Pint of Beer and Shot of Whiskey on Bar

State licensing authorities allowed bars in Assumption Parish to reopen early Wednesday evening after the parish had met health benchmarks for the spread of the novel coronavirus

Parish officials sent an anticipatory letter opting in to the eased viral restrictions under the state's Phase 3 two weeks ago, but the go-ahead from the state Office of Alcohol and Tobacco Control didn't come until Wednesday evening, a few hours after other parishes that met those standards.

Under Gov. John Bel Edwards' Phase 3 rules, parishes with 5% or less of tests returning positive over two consecutive weeks can seek to have their bars, daiquiri shops and breweries reopen for on-premises alcohol consumption after closures during a second rise in viral cases this summer.
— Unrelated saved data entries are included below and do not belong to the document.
(** * potts: Polymer analysis to TypeScript declarations

    A shallow embedding of the three generators of the repository and the
    properties of its specification.

    - [Legacy]   : [src/index.js], one interface per element or behavior;
    - [PerFile]  : [src/unnamed/part_000], one declaration file per source
                   module ([--outDir]);
    - [Combined] : [src/unnamed/part_001], one combined declaration file
                   ([--outFile]).

    JavaScript strings are modelled by [string]: a character stands for the
    UTF-16 code unit of the same number.  The character classes of the
    regular expressions ([\s], [.], [\w]) and [toUpperCase] are the ASCII
    ones; code units above 127 are outside the modelled domain.

    A JavaScript [TypeError] (reading a member of [undefined] or [null],
    calling something that is not a function) is a result of its own,
    [Throws], in the type [completion]. *)

From Stdlib Require Import Bool Arith Lia List Ascii String Permutation.
Import ListNotations.

Local Open Scope list_scope.
Local Open Scope string_scope.

(* ===================================================================== *)
(** * Completions: a value or a thrown TypeError                          *)
(* ===================================================================== *)

Inductive completion (A : Type) : Type :=
| Returns (a : A)
| Throws.

Arguments Returns {A} a.
Arguments Throws {A}.

Definition bind {A B : Type} (c : completion A) (k : A -> completion B)
  : completion B :=
  match c with
  | Returns a => k a
  | Throws => Throws
  end.

Notation "x <- c ;; k" := (bind c (fun x => k))
  (at level 61, c at next level, right associativity).

(** [Array.prototype.map] with a callback that may throw: the first throw
    aborts the whole map. *)
Fixpoint mapM {A B : Type} (f : A -> completion B) (l : list A)
  : completion (list B) :=
  match l with
  | [] => Returns []
  | a :: l' => b <- f a ;; bs <- mapM f l' ;; Returns (b :: bs)
  end.

(** Reading a member of [o]: a TypeError when [o] is undefined. *)
Definition fromOption {A : Type} (o : option A) : completion A :=
  match o with
  | Some a => Returns a
  | None => Throws
  end.

(* ===================================================================== *)
(** * JavaScript string primitives                                        *)
(* ===================================================================== *)

Module JS.

(** [\s] of a regular expression, on ASCII: TAB, LF, VT, FF, CR, space. *)
Definition isSpace (c : ascii) : bool :=
  let n := nat_of_ascii c in
  (((9 <=? n) && (n <=? 13)) || (n =? 32))%nat.

(** The characters [.] does not match: LF and CR. *)
Definition isLineTerminator (c : ascii) : bool :=
  let n := nat_of_ascii c in
  ((n =? 10) || (n =? 13))%nat.

(** [\w]: letters, digits and the underscore. *)
Definition isWord (c : ascii) : bool :=
  let n := nat_of_ascii c in
  (((48 <=? n) && (n <=? 57)) || ((65 <=? n) && (n <=? 90))
   || (n =? 95) || ((97 <=? n) && (n <=? 122)))%nat.

(** [c.toUpperCase()] for one ASCII code unit. *)
Definition toUpperCase1 (c : ascii) : ascii :=
  let n := nat_of_ascii c in
  if ((97 <=? n) && (n <=? 122))%nat then ascii_of_nat (n - 32) else c.

Definition nl : string := String (ascii_of_nat 10) EmptyString.

(** [l.join(sep)] *)
Fixpoint join (sep : string) (l : list string) : string :=
  match l with
  | [] => ""
  | [x] => x
  | x :: l' => x ++ sep ++ join sep l'
  end.

(** [s.split("\n")]: always at least one piece. *)
Fixpoint splitLines (s : string) : list string :=
  match s with
  | EmptyString => [""]
  | String c s' =>
      if Ascii.eqb c (ascii_of_nat 10) then "" :: splitLines s'
      else match splitLines s' with
           | [] => [String c ""]
           | l :: ls => String c l :: ls
           end
  end.

(** [s.startsWith(p)] *)
Fixpoint startsWith (p s : string) : bool :=
  match p with
  | EmptyString => true
  | String a p' =>
      match s with
      | EmptyString => false
      | String b s' => Ascii.eqb a b && startsWith p' s'
      end
  end.

Fixpoint allSpace (s : string) : bool :=
  match s with
  | EmptyString => true
  | String c s' => isSpace c && allSpace s'
  end.

(** [s.replace(/\s*$/, "")]: the leftmost position from which only white
    space follows starts the match, so the trailing white space goes. *)
Fixpoint trimEnd (s : string) : string :=
  match s with
  | EmptyString => ""
  | String c s' => if allSpace s then "" else String c (trimEnd s')
  end.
Before those changes take effect, however, the parishes must opt in with the ATC and receive its blessing.

ATC officials said Assumption officials mailed an opt-in letter and it wasn't immediately caught Wednesday but was processed later the same day. Other opt-in letters had been emailed.

Updates to the ATC's list of parishes in Phase 3 through midday Thursday has 27 parishes authorized to have bars reopen, with seven parishes added on Wednesday.

St. James Parish was one of five parishes that initially showed up on the authorization list Wednesday after the latest test positivity data was published by the state Department of Health. Later on Wednesday, Vermilion Parish joined Assumption as subsequent additions to the list.

With the looser rules, bars and other alcohol-serving establishments can operate with table service at 25% capacity with up to 50 patrons until 11 p.m. Other restrictions also apply.

Assumption had two consecutive weeks of 2.3% positivity. Vermilion had weekly test positivity of 4.8% and 3.3%. The two weekly periods extended from Sept. 17 to Sept. 30. 

The positivity rate shows the share of positive tests in a given batch of testing.

Health experts say the percentage is one measure of viral spread but also an indicator of the penetration of testing efforts into the community. All things being equal, increased testing should lead to lower positivity rates as long as the rate of viral spread isn't increasing.